In Brazil, Christmas, December 25th is one of the most important festive days but the big celebration occurs on Christmas Eve. Having a multicultural population, the festivities in the country are influenced by ethnic ways. Although, they have retained some of the Christmas customs of the Portuguese colony. Notable among these is creating a nativity scene or “Presepio”, most common in the north east area of Brazil, places like Bahia, Sergipe, Rio Grande do Norte, Paraiba, Maranhao, Ceara, Pernambuco, Piaui and Alagoas. Every December, presépios are created during Christmas and displayed in churches, houses and stores. In Northeast Brazil there is also folk dancing and singing, the festivities go on until January 6th, which the Brazilians refer to as Three Kings Day – supposedly the day when three wise men visited Jesus to bring him gifts. In January, nativity sets are dismantled along with the Christmas trees and lights.
On Christmas Eve, thousands of devout Catholics attend the “Missa do Galo” or Midnight Mass. Masses are also organized on December 25 in the morning and later afternoon. Caroling is quite a popular custom. Various Christmas carols are sung to commemorate the birth of Christ. “Noite Feliz” (“Silent Night”) is probably the song most associated with Christmas in Brazil.
Christmas decorations in the country involve setting up Christmas trees in individual homes and adorning them beautifully with decorative items such as lights, plastic balls and glass balls. A highlight of Christmas celebrations in Brazil is making huge Christmas “trees” of electric lights. These “electric trees” can be seen against the night skies in major cities such as Brasilia, São Paulo, Belo Horizonte and Rio de Janeiro throughout the season.
In the beginning of the previous century many immigrants came from Europe and other parts of the world and settled in Brazil. As a natural consequence, holidays celebrations in the country began to be observed in diverse ways and influenced by different traditions. Except for the high Summer temperatures and the absence of snow, Christmas is not an exception. Just like Santa Claus, “Papai Noel” (Father Noel) is the gift-bearer in Brazil.
This gift-giver to children is depicted as wearing a red fur coat with boots and carrying a bag full of presents. He is believed to secretly leave gifts at the house of every good child on Christmas Day. Children wake up early on Christmas morning to look for gifts from this benevolent character. According to legend, he lives in Greenland and resembles Santa in many ways but, when he arrives in Brazil, he wears silk clothing due to the Summer heat.

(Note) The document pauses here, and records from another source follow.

Lemma digi_in n d q :
  1 <= d -> q < zlen pb.(pb_data) ->
  exists r, digi_find n pb.(pb_data) d q f = Some r /\
    forall d' cl i n', r = Some (d', cl, i, n') -> 1 <= d' /\ 0 <= cl <= i /\ 0 <= i /\ d' + cl <= q + 1.
Proof.
  revert d. induction n as [|n IH]; intros d Hd Hl; cbn [digi_find];
    (destruct (Z.ltb_spec d q); [|by eexists]); [by eexists|].
  destruct (via_step d q) as (d' & i & y & -> & Hv & Hy & Hd' & Hi & Hdi & Hy0); [lia|done|]. cbn [mbind option_bind].
  rewrite Hv. cbn [mbind option_bind]. rewrite Hy. cbn [mbind option_bind].
  set (cl := clip_call _). assert (0 <= cl <= CALLSIGNLEN_MAX /\ cl <= i) as [Hcl Hcl'].
  { unfold cl. rewrite clip_min. unfold CALLSIGNLEN_MAX in *. destruct (Z.eqb_spec y ch_star); lia. }
  clearbody cl. rewrite bind_assoc. destruct (key_in d' cl MatchWild) as (r & -> & _); [lia..|]. cbn [mbind option_bind].
  split_if; [|apply IH; lia]. eexists. split; [done|]. intros ? ? ? ? [= <- <- <- _]. lia.
Qed.

Lemma d_in : total (filter_process_one_d pb f).
Proof.
  pose proof (queue_bounds pb Hq) as (H1 & H2 & H3 & H4). unfold filter_process_one_d.
  set (d := _ + 1). assert (1 <= d) as Hd by (unfold d; lia).
  destruct (digi_in 10 d (pb_qconst_start pb - 1)) as ([[[[d' cl] i] n]|] & -> & Hr); [done|lia| |tot].
  cbn [mbind option_bind]. destruct (Hr d' cl i n eq_refl) as (? & ? & ? & ?).
  destruct (rd_in (pb_data pb) (d' + cl)) as [x ->]; [lia|]. cbn [mbind option_bind].
  split_if; [tot|]. apply digi_star_in; lia.
Qed.

Lemma e_in : total (filter_process_one_e pb f).
Proof.
  pose proof (queue_bounds pb Hq). destruct (qk_entry _ Hq). unfold filter_process_one_e.
  split_if; [tot|]. apply key_in; lia.
Qed.
Lemma other_single_spec pb data id st :
  queue_ok pb -> hashes_ok pb -> out_wf st -> id ∈ st.(os_clients) ->
  one_step id data (wants_packet sinf atan2f cfg tick db st pb id) st
    (other_single sinf atan2f cfg tick mem db pb data id st).
Proof.
  intros Hq Hk Hw Hid. destruct (ow_store _ Hw id Hid) as (oc & Hoc & Hok). unfold other_single, wants_packet.
  rewrite Hoc. cbn [mbind option_bind].
  destruct (has (c_flags (oc_client oc)) CLFLAGS_FULLFEED); cbn [mbind option_bind orb].
  { change (1 <? 1) with false. cbv iota. destruct (id =? pb_origin pb); [by apply one_step_none|].
    destruct (c_no_tx (oc_client oc)); [by apply one_step_none|]. by apply send_single_spec. }
  pose proof Hok as [H1 H2 H3 H4 H5].
  destruct (filter_process_spec sinf atan2f cfg tick mem db pb
              (mk_filter_state (oc_client oc) (oc_filters oc) (os_history st) (os_ops st)) Hq Hk H2 H3 H4 H5)
    as (fs & rc & -> & Hrc0 & Hrc & Hcc & Hfc & Hh & Hx). cbn [fs_client fs_filters fs_history fs_ops] in *.
  cbn [mbind option_bind]. rewrite <- Hrc, Hx.
  destruct (out_client_ok_filtered id oc _ _ Hok Hcc Hfc) as (Hok' & Hf' & Ht').
  pose proof (client_touched id oc _ (fs_history fs) (os_ops st) st Hw Hoc Hok' Hh Hf' Ht') as Ht.
  set (st1 := set_os_client id _ _ _ st) in *.
  assert (forall w r, one_step id data w st1 r -> one_step id data w st r) as Hstep.
  { intros w r (st2 & k2 & -> & Ht2 & Hl2). exists st2, (fun j => true && k2 j). split; [done|]. split; [|exact Hl2].
    eapply touched_more; [by eapply touched_trans|]. by intros j [?|?]%elem_of_app. }
  assert (id ∈ os_clients st1) as Hid1 by done. assert (out_wf st1) as Hw1 by by destruct Ht. clearbody st1.
  destruct (Z.ltb_spec rc 1) as [Hlt|Hge].
  - assert (write_closed rc = false) as -> by (unfold write_closed; lia).
    assert ((rc >? 0) = false) as -> by lia. rewrite andb_false_r. by apply Hstep, one_step_none.
  - assert ((rc >? 0) = true) as -> by lia. rewrite andb_true_r. apply Hstep.
    destruct (id =? pb_origin pb); [by apply one_step_none|].
    destruct (c_no_tx (oc_client oc)); [by apply one_step_none|]. by apply send_single_spec.
Qed.

(** A loop over different clients: each is served as the state before the loop says. *)
Lemma for_clients_spec body data (w : out_state W -> Z -> bool) ids st :
  (forall st id, out_wf st -> id ∈ st.(os_clients) -> one_step id data (w st id) st (body id st)) ->
  (forall st st' id, st'.(os_store) !! id = st.(os_store) !! id ->
     st'.(os_history).(hd_hash) = st.(os_history).(hd_hash) -> w st' id = w st id) ->
  out_wf st -> NoDup ids -> (forall id, id ∈ ids -> id ∈ st.(os_clients)) ->
  exists st' keep, for_clients body ids st = Some st' /\ touched ids keep st st' /\
    op_log st'.(os_ops) = op_log st.(os_ops) ++ map (fun id => (id, data)) (List.filter (w st) ids).
Proof.
  intros Hbody Hw. revert st. induction ids as [|id ids IH]; intros st Hwf Hnd Hin; cbn [for_clients].
  { exists st, (fun _ => true). split; [done|]. split; [by apply touched_refl|]. by rewrite app_nil_r. }
  apply list.NoDup_cons in Hnd as [Hni Hnd].
  destruct (Hbody st id Hwf) as (st1 & k1 & -> & Ht1 & Hl1); [apply Hin, elem_of_cons; by left|]. cbn [mbind option_bind].
  assert (forall j, j ∈ ids -> j ∉ [id]) as Hne by (intros j Hj ->%list_elem_of_singleton; done).
  destruct (IH st1) as (st2 & k2 & -> & Ht2 & Hl2); [by destruct Ht1|done| |].
  { intros j Hj. rewrite (tc_clients _ _ _ _ Ht1). apply elem_filter. split; [apply Hin, elem_of_cons; by right|].
    apply (tc_keep _ _ _ _ Ht1). left. auto. }
  exists st2, (fun j => k1 j && k2 j). split; [done|]. split; [exact (touched_trans [id] ids k1 k2 st st1 st2 Ht1 Ht2)|].
  rewrite Hl2, Hl1. cbn [List.filter].
  assert (List.filter (w st1) ids = List.filter (w st) ids) as ->.
  { clear IH Hl2 Ht2 Hin Hni Hnd. induction ids as [|j ids IHl]; cbn; [done|].
    rewrite (Hw st st1 j); [|apply (tc_store _ _ _ _ Ht1), Hne, elem_of_cons; by left|by destruct Ht1].
    rewrite IHl; [done|]. intros i Hi. apply Hne, elem_of_cons. by right. }
  destruct (w st id); cbn [map app]; by rewrite <- app_assoc || rewrite app_nil_r.
Qed.

Lemma wants_packet_local pb (st st' : out_state W) id :
  st'.(os_store) !! id = st.(os_store) !! id -> st'.(os_history).(hd_hash) = st.(os_history).(hd_hash) ->
  wants_packet sinf atan2f cfg tick db st' pb id = wants_packet sinf atan2f cfg tick db st pb id.
Proof. intros E1 E2. unfold wants_packet. by rewrite E1, E2. Qed.

Lemma class_in k (st : out_state W) : out_wf st -> forall id, id ∈ class_list k st -> id ∈ st.(os_clients).
Proof. intros Hw. apply (ow_class _ Hw k). Qed.

(** A packet that a worker may send: it was queued, its text fits. *)
Record sendable (pb : pbuf_t) : Prop := {
  sd_queue : queue_ok pb;
  sd_hash : hashes_ok pb;
  sd_len : 0 <= pb.(pb_packet_len) <= PACKETLEN_MAX /\ pb.(pb_packet_len) <= zlen pb.(pb_data);
  sd_free : pb.(pb_is_free) = false
}.

Section Packet.
Context (pb : pbuf_t) (st : out_state W) (Hp : sendable pb) (Hw : out_wf st).

Abbreviation text := (slice pb.(pb_data) 0 pb.(pb_packet_len)).

Lemma dupe_spec :
  has pb.(pb_flags) F_DUPE = true ->
  exists st' ids keep, process_outgoing_single sinf atan2f cfg tick mem db pb st = Some st' /\ touched ids keep st st' /\
    op_log st'.(os_ops) = op_log st.(os_ops) ++ map (fun id => (id, (str "dup" ++ [9]) ++ text)) st.(os_dupe).
Proof.
  intros Hdupe. destruct Hp as [_ _ [Hl1 Hl2] _]. unfold process_outgoing_single. rewrite rd_range_in, Hdupe by lia.
  cbn [mbind option_bind]. assert (zlen text = pb.(pb_packet_len)) as Hd by (apply zlen_slice; lia).
  assert (dupe_text text = Some ((str "dup" ++ [9]) ++ text)) as Hs.
  { unfold dupe_text. rewrite app_assoc, zlen_app. change (zlen (str "dup" ++ [9])) with 4. split_if; [done|lia]. }
  set (s := (str "dup" ++ [9]) ++ text) in *.
  destruct (for_clients_spec (fun id => send_single id s) s (fun _ _ => true) (os_dupe st) st) as (st1 & keep & Hf & Ht & Hlog);
    try done; [intros; by apply send_single_spec|apply (ow_class _ Hw ClassDupe)|apply (class_in ClassDupe st Hw)|].
  rewrite filter_true in Hlog.
  match goal with |- context [mbind _ (if bool_decide (os_dupe st = []) then _ else ?m)] =>
    assert ((if bool_decide (os_dupe st = []) then Some st else m) = Some st1) as -> end.
  { case_bool_decide as E; [rewrite E in Hf; by injection Hf as <-|]. by rewrite Hs. }
  cbn [mbind option_bind]. destruct (existsb _ (os_clients st1)) eqn:Ex; [|by eexists _, _, _].
  apply existsb_exists in Ex as (id & Hid & Heq). apply Z.eqb_eq in Heq as ->. apply list_elem_of_In in Hid.
  destruct (ow_store _ (tc_wf _ _ _ _ Ht) _ Hid) as (oc & -> & _). cbn [mbind option_bind].
  eexists _, _, _. split; [reflexivity|]. split; [eapply touched_trans; [exact Ht|apply ops_touched; by destruct Ht]|].
  cbn [os_ops set_os_ops]. by rewrite op_rx_log.
Qed.

(** The loop over the uplinks and peers, and the clients of the other loop. *)
Lemma ups_spec :
  exists st1 keep,
    (if has pb.(pb_flags) F_FROM_DOWNSTR then for_clients (ups_single pb text) st.(os_ups) st else Some st) = Some st1 /\
    touched st.(os_ups) keep st st1 /\ st1.(os_other) = st.(os_other) /\
    (forall id, id ∈ st.(os_other) -> st1.(os_store) !! id = st.(os_store) !! id) /\
    op_log st1.(os_ops) = op_log st.(os_ops) ++ map (fun id => (id, text))
      (if has pb.(pb_flags) F_FROM_DOWNSTR then List.filter (fun id => negb (id =? pb.(pb_origin))) st.(os_ups) else []).
Proof.
  assert (forall id, id ∈ os_other st -> id ∉ os_ups st) as Hdis by (intros id Ho Hu; by pose proof (ow_disjoint _ Hw ClassOther ClassUps id Ho Hu)).
  destruct (has _ F_FROM_DOWNSTR).
  - destruct (for_clients_spec (ups_single pb text) text (fun _ id => negb (id =? pb_origin pb)) (os_ups st) st)
      as (st1 & keep & Hf & Ht & Hlog); try done;
      [intros; by apply ups_single_spec|apply (ow_class _ Hw ClassUps)|apply (class_in ClassUps st Hw)|].
    exists st1, keep. split; [done|]. split; [done|]. split; [|split; [|done]].
    + pose proof (tc_class _ _ _ _ Ht ClassOther) as Hc. cbn in Hc. rewrite Hc. apply filter_all, list.Forall_forall.
      intros id Hid. apply (tc_keep _ _ _ _ Ht). left. auto.
    + intros id Hid. apply (tc_store _ _ _ _ Ht). auto.
  - exists st, (fun _ => true). split; [done|]. rewrite app_nil_r. split; [|done].
    eapply touched_more; [by apply touched_refl|]. by intros ? ?%elem_of_nil.
Qed.

Lemma plain_spec :
  has pb.(pb_flags) F_DUPE = false ->
  exists st' ids keep, process_outgoing_single sinf atan2f cfg tick mem db pb st = Some st' /\ touched ids keep st st' /\
    op_log st'.(os_ops) = op_log st.(os_ops) ++ map (fun id => (id, text)) (recipients sinf atan2f cfg tick db st pb).
Proof.
  intros Hdupe. destruct Hp as [Hq Hk [Hl1 Hl2] _]. unfold process_outgoing_single, recipients. rewrite Hdupe.
  rewrite rd_range_in by lia. cbn [mbind option_bind].
  destruct ups_spec as (st1 & k1 & -> & Ht1 & Ho & Hs & Hlog1). cbn [mbind option_bind].
  pose proof (tc_wf _ _ _ _ Ht1) as Hw1.
  destruct (for_clients_spec (other_single sinf atan2f cfg tick mem db pb text) text
              (fun st => wants_packet sinf atan2f cfg tick db st pb) (os_other st1) st1) as (st2 & k2 & -> & Ht2 & Hlog2).
  - intros. by apply other_single_spec.
  - intros. by apply wants_packet_local.
  - done.
  - apply (ow_class _ Hw1 ClassOther).
  - apply (class_in ClassOther st1 Hw1).
  - eexists st2, _, _. split; [done|]. split; [by eapply touched_trans|]. rewrite Hlog2, Hlog1, Ho, map_app, <- app_assoc.
    rewrite (filter_ext_in (wants_packet sinf atan2f cfg tick db st1 pb) (wants_packet sinf atan2f cfg tick db st pb)); [done|].
    intros id Hid. apply list_elem_of_In, Hs in Hid. apply wants_packet_local; [done|by destruct Ht1].
Qed.

Lemma single_spec :
  exists st' ids keep, process_outgoing_single sinf atan2f cfg tick mem db pb st = Some st' /\ touched ids keep st st' /\
    op_log st'.(os_ops) = op_log st.(os_ops) ++
      map (fun id => (id, sent_text pb)) (recipients sinf atan2f cfg tick db st pb).
Proof.
  unfold sent_text. destruct (has (pb_flags pb) F_DUPE) eqn:E; [|by apply plain_spec].
  unfold recipients. rewrite E. by apply dupe_spec.
Qed.
End Packet.
End Loops.

(** * A queue of packets *)

Section Queue.
Context {W : Type} {ops : ServerOps W} {laws : OutLaws W}.
Context (sinf : spec_float -> spec_float) (atan2f : spec_float -> spec_float -> spec_float).
Context (cfg : config) (tick : Z) (mem : bool) (db : filterdb).
(** What a line of a client that is not in comes to. *)
Lemma login_line_spec cert s w w' rc sessions :
  represents w.(wo_table) sessions -> Forall (fun c => 0 <= c.(c_fd)) sessions ->
  w.(wo_connected) = false -> 0 <= w.(wo_login).(lg_failed_cmds) < 3 ->
  login_handler cert s w = Some (w', rc) ->
  let c' := w'.(wo_login).(lg_client) in
  if w'.(wo_connected) then
    rc = 0 /\ w'.(wo_closed) = false /\ c'.(c_state) = CSTATE_CONNECTED /\
    (exists cmd name opts, line_words s = cmd :: name :: opts /\ caseeq cmd (str "user") = true /\
       zlen name <= CALLSIGNLEN_MAX /\ refused_username cfg fnmatch disallow_login_glob name = None /\
       c'.(c_username) = name /\ grants cert opts name w.(wo_login).(lg_client).(c_validated) c'.(c_validated)) /\
    represents w'.(wo_table) (c' :: sessions) /\ w'.(wo_shutdown) = w.(wo_shutdown) ++ replaced c' sessions
  else w'.(wo_table) = w.(wo_table) /\ w'.(wo_shutdown) = w.(wo_shutdown).
Proof.
  intros Ht Hfd Hn Hfc E c'. unfold Login.login_handler in E. inv_bind E.
  apply login_line_fine in E0 as [_ Ho]; [|done]. destruct x as [l|l rc0|l rc0|l].
  - injection E as <- <-. cbn [wo_connected]. by rewrite Hn.
  - injection E as <- <-. cbn [wo_connected disconnect]. by rewrite Hn.
  - repeat split_if_in E; injection E as <- <-; cbn [wo_connected disconnect]; by rewrite Hn.
  - destruct Ho as (cmd & name & opts & v & Hw & Hu & Hl & Hr & Hi & Hg). unfold identity in Hi.
    injection Hi as I1 I2 I3 I4 I5 I6 I7. cbn in I5, I6, I7.
    assert (session_ok (lg_client l)) as Hs.
    { unfold session_ok. rewrite I6, I7. split; [unfold CALLSIGNLEN_MAX in Hl; lia|]. split; [done|].
      apply (line_word_nul s). unfold line_words in Hw. rewrite Hw. right. left. }
    destruct (connect_fine l w sessions Ht Hfd Hs) as [H1 H2].
    injection E as <- <-. assert (wo_connected (connect l w) = true /\ wo_closed (connect l w) = false /\
      lg_client (wo_login (connect l w)) = set_c_state CSTATE_CONNECTED (lg_client l)) as (-> & -> & Hc)
      by (unfold connect; by destruct (clientlist_add _ _)).
    unfold c'. rewrite Hc. do 3 (split; [done|]). split; [|done].
    exists cmd, name, opts. do 4 (split; [done|]). cbn. rewrite I5. done.
Qed.

(** C7: Only a proper login gets a client in.  Whatever the line and the state of a
    client that is not in: when the client is connected afterwards, the line was
    [user NAME ...] with a name of nine characters at most that is not refused; the client has
    that name; it is verified by the passcode of that very name among the options, or
    by its certificate; it is entered as the newest session of the list of clients;
    and, if it is verified, the older verified session of that name is shut down.
    Otherwise the list of clients and the other connections are untouched. *)
Theorem login_policy cert s w w' rc sessions :
  represents w.(wo_table) sessions -> Forall (fun c => 0 <= c.(c_fd)) sessions ->
  w.(wo_connected) = false -> 0 <= w.(wo_login).(lg_failed_cmds) < 3 ->
  login_handler cert s w = Some (w', rc) ->
  let c' := w'.(wo_login).(lg_client) in
  if w'.(wo_connected) then
    rc = 0 /\ w'.(wo_closed) = false /\ c'.(c_state) = CSTATE_CONNECTED /\
    (exists cmd name opts, line_words s = cmd :: name :: opts /\ caseeq cmd (str "user") = true /\
       zlen name <= CALLSIGNLEN_MAX /\ refused_username cfg fnmatch disallow_login_glob name = None /\
       c'.(c_username) = name /\ grants cert opts name w.(wo_login).(lg_client).(c_validated) c'.(c_validated)) /\
    represents w'.(wo_table) (c' :: sessions) /\ w'.(wo_shutdown) = w.(wo_shutdown) ++ replaced c' sessions
  else w'.(wo_table) = w.(wo_table) /\ w'.(wo_shutdown) = w.(wo_shutdown).
Proof. apply login_line_spec. Qed.
(** What [tcp_client_write] does when the buffer is written out. *)
Definition write_out (fuel : nat) (c : conn) (len : Z) : option (conn * option Z) :=
  '(c, r) ← write_retry fuel c;
  match r with
  | inr EPIPE => Some (client_close (Errno EPIPE) c, Some (-9))
  | inr EAGAIN => Some (c, Some (-1))
  | inr e => if negb (len =? 0) then Some (client_close (Errno e) c, Some (-11)) else Some (c, None)
  | inl i =>
      Some (if (0 <? i)%nat then set_wtime tick (set_obuf c.(co_obuf) (c.(co_obuf_start) + Z.of_nat i) c.(co_obuf_end) c) else c, None)
  end.

(** The end of [tcp_client_write]. *)
Definition write_done (c : conn) (len : Z) : conn * Z :=
  if c.(co_obuf_start) >=? c.(co_obuf_end) then (set_obuf c.(co_obuf) 0 0 c, len) else (set_poll_out true c, len).

Definition tcp_client_write (fuel : nat) (c : conn) (p : list Z) : option (conn * Z) :=
  let len := zlen p in
  if c.(co_udp) && (len >? 0) && negb (bool_decide (rd p 0 = Some ch_hash)) then udp_client_write c p
  else
    '(c, rc) ← client_buffer_outgoing_data (set_obuf_mode c.(co_obuf_flushsize) (c.(co_obuf_writes) + 1) c) p;
    if rc =? -12 then Some (c, -12)
    else if (c.(co_obuf_end) >? c.(co_obuf_flushsize)) || (len =? 0) && (c.(co_obuf_end) >? c.(co_obuf_start)) then
      '(c, r) ← write_out fuel c len;
      match r with Some rc => Some (c, rc) | None => Some (write_done c len) end
    else Some (write_done c len).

The traditional Christmas feast includes appetizers, turkey, pork ham, cod, colored rice, vegetables, many fruit dishes, Rabanada – “Brazilian-style French Toast” rabanada, a German “Stollen” or an Italian “Panetone”, fruit cocktail, beer and wine are also served. In some regions the feast starts on Christmas Eve around 9 pm, while in other places it is eaten at midnight with the children being served first.
Smoked Salmon Carpaccio recipe
-2 tbsps. of oil
-2 tbsps.of caper
-juice of 1 lemon
-salt to taste
-10 leaves of iceberg lettuce, chopped
-200g frozen smoked salmon carpaccio
Prepare the sauce mixing olive oil, capers, lemon juice and
salt and reserve. Line a platter with lettuce leaves, top with
salmon carpaccio and drizzle the sauce. Serve.
Servings: 20 croquettes
-½ lbs of cassava/yuca
-2/3 lbs of desalted cod and shredded
-1 tbsps of oil
-4 egg white
-Oil for frying
Peel the yuca and cook until very tender. Drain and pass the juicer still hot.
In a bowl, mix the cod, yuca, parsley and olive oil. Beat the egg whites. Add it to the mixture with cod and mix it gently. Make the croquettes and fry in hot oil. Place on paper towel to remove grease excess.
• For easier process substitute use canned yucca.
• Cod desalting: leave it in water for 24 hours in the refrigerator and change water several times.